[Mondrian] RE: VisualTotals + Distinct-count measure gives wrong results

Sergey Mazin sergey.mazin at skype.net
Thu Feb 4 14:16:55 EST 2010


Hi Julian,

 

Here is fix for #1 and #3. It is not the best way to do it, but it works.

 

Implementation for tuples is still missing.
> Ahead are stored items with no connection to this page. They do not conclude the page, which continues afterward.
Lemma rescan_entry_pushes k canon_root depth now s en :
  pushes (reportable k) (r_queue s) (r_queue (rescan_entry canon_root depth now s en)).
Proof using Type.
  unfold rescan_entry. destruct (hidden_entry (e_path en)) eqn:Eh; [apply pushes_refl|].
  destruct (e_type en) as [[]|]; try apply pushes_refl;
    destruct (canonicalize_cached _ _) as [cache canon]; destruct (negb _); try apply pushes_refl.
  by apply pushes_one, hidden_reportable.
Qed.

Lemma rescan_loop_pushes k canon_root now fuel : forall s q,
  rescan_loop fuel canon_root now s = Some q -> pushes (reportable k) (r_queue s) q.
Proof using Type.
  induction fuel as [|fuel IH]; intros s q H; [done|]. cbn [rescan_loop] in H.
  destruct (stack s) as [|[dir depth] rest]; [injection H as <-; apply pushes_refl|].
  destruct (_ <? _)%nat; [by apply IH in H|]. destruct (read_dir dir) as [es|]; [|by apply IH in H].
  apply IH in H. eapply pushes_trans; [|exact H].
  apply (pushes_foldl (reportable k) r_queue (rescan_entry canon_root depth now) es
           (fun s' en => rescan_entry_pushes k canon_root depth now s' en)
           {| stack := rest; canon_cache := canon_cache s; r_queue := r_queue s |}).
Qed.

Lemma rescan_pushes k fuel root q now q' :
  rescan_into fuel root q now = Some q' -> pushes (reportable k) q q'.
Proof using Type.
  unfold rescan_into. destruct (canonicalize_cached _ _) as [cache cr].
  intros H. by apply (rescan_loop_pushes k) in H.
Qed.

Lemma claim_or_pushes (I : FsEvent -> Prop) s p e now :
  I (Modified p) -> I e -> pushes I (queue s) (queue (claim_or s p e now)).
Proof using Type.
  intros H1 H2. unfold claim_or, try_claim_create.
  destruct (recent_temp_removals _) as [|t r]; by apply pushes_one.
Qed.
(** Grandfather-father-son retention keeps what it says.  A version
    survives exactly when, for one of the four tiers, it is the newest of its
    bucket and fewer buckets than the tier's count are more recent; the newest
    version and those under a hold survive besides. *)
Theorem gfs_keeps_newest_of_recent_buckets versions g now v :
  v ∈ versions ->
  let sorted := sort_by newest_first versions in
  row_id v ∈ select_for_pruning versions (Gfs g) now <->
    ~ (exists floor k b w, (floor, k) ∈ tiers g /\
         List.find (in_bucket floor b) sorted = Some w /\ row_id w = row_id v /\
         (length (newer_buckets floor sorted b) < k)%nat) /\
    (forall w, head sorted = Some w -> row_id w <> row_id v) /\
    (forall w, w ∈ versions -> is_held now w = true -> row_id w <> row_id v).
Proof.
  intros Hv sorted. rewrite elem_of_select. fold sorted.
  assert (row_id v ∈ to_drop sorted (Gfs g) now <-> row_id v ∉ gfs_keep sorted g) as Hdrop.
  { assert (v ∈ sorted) as Hvs by (by apply elem_of_sort_by). unfold to_drop, gfs_select_for_pruning.
    destruct sorted as [|x l]; [by apply elem_of_nil in Hvs|]. rewrite list_elem_of_fmap. split.
    - by intros (w & -> & [? _]%list_elem_of_filter).
    - intros H. exists v. split; [done|]. by apply list_elem_of_filter. }
  assert ((exists floor k, (floor, k) ∈ tiers g /\ row_id v ∈ tier floor k sorted) <->
    (exists floor k b w, (floor, k) ∈ tiers g /\ List.find (in_bucket floor b) sorted = Some w /\
       row_id w = row_id v /\ (length (newer_buckets floor sorted b) < k)%nat)) as Heq.
  { split.
    - intros (f & k & Ht & H). apply elem_of_tier in H as (b & w & ? & ? & ?). by exists f, k, b, w.
    - intros (f & k & b & w & Ht & ? & ? & ?). exists f, k. split; [done|].
      apply elem_of_tier. by exists b, w. }
  rewrite <- elem_of_gfs_keep in Heq. rewrite Heq in Hdrop. split.
  - intros (n & r & E & Hn & Hh & Hk%Hdrop). split_and!; [done| |done].
    intros w. rewrite E. simpl. intros [= <-]. congruence.
  - intros (Hk & Hn & Hh). destruct sorted as [|n r] eqn:Es.
    + apply (elem_of_sort_by newest_first) in Hv. fold sorted in Hv. rewrite Es in Hv.
      by apply elem_of_nil in Hv.
    + exists n, r. split_and!; [done| |done|by apply Hdrop]. intros E. by apply (Hn n).
Qed.

Lemma gfs_keeps_newest_of_recent_buckets_witness :
  let day := MS_PER_DAY in
  let vs := [{| row_id := 1; ts_ms := 3 * day + 5; retained_until_ms := None |};
             {| row_id := 2; ts_ms := 3 * day + 1; retained_until_ms := None |};
             {| row_id := 3; ts_ms := 2 * day + 7; retained_until_ms := None |}] in
  let g := {| keep_hourly := 0; keep_daily := 2; keep_weekly := 0; keep_monthly := 0 |} in
  select_for_pruning vs (Gfs g) (4 * day) = [2] /\
  forall w, w ∈ vs -> is_held (4 * day) w = true -> row_id w <> 2.
Proof.
  intros day vs g. split; [vm_compute; reflexivity|].
  apply (gfs_keeps_newest_of_recent_buckets vs g (4 * day)
    {| row_id := 2; ts_ms := 3 * day + 1; retained_until_ms := None |}).
  - right. left.
  - vm_compute. left.
Defined.

(** ** The calendar

    The reference: the Gregorian calendar counted from its leap-year rule. *)

#[local] Ltac dlia := Z.div_mod_to_equations; lia.

Definition leap (y : Z) : bool :=
  (y mod 4 =? 0) && negb (y mod 100 =? 0) || (y mod 400 =? 0).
L

 

Best regards,

Sergey

 

 

From: Sergey Mazin [mailto:sergey.mazin at skype.net] 
Sent: Monday, January 25, 2010 1:32 PM
To: 'jhyde at pentaho.com'; 'Mondrian developer mailing list'
Subject: RE: VisualTotals + Distinct-count measure gives wrong results

 

As it turned out there are 3 problems with VisualTotals at the moment:

1.       RolapAggregationManager.makeCompoundGroup method doesn't check
VisualTotalMembers for constraints. I think I have a fix for that.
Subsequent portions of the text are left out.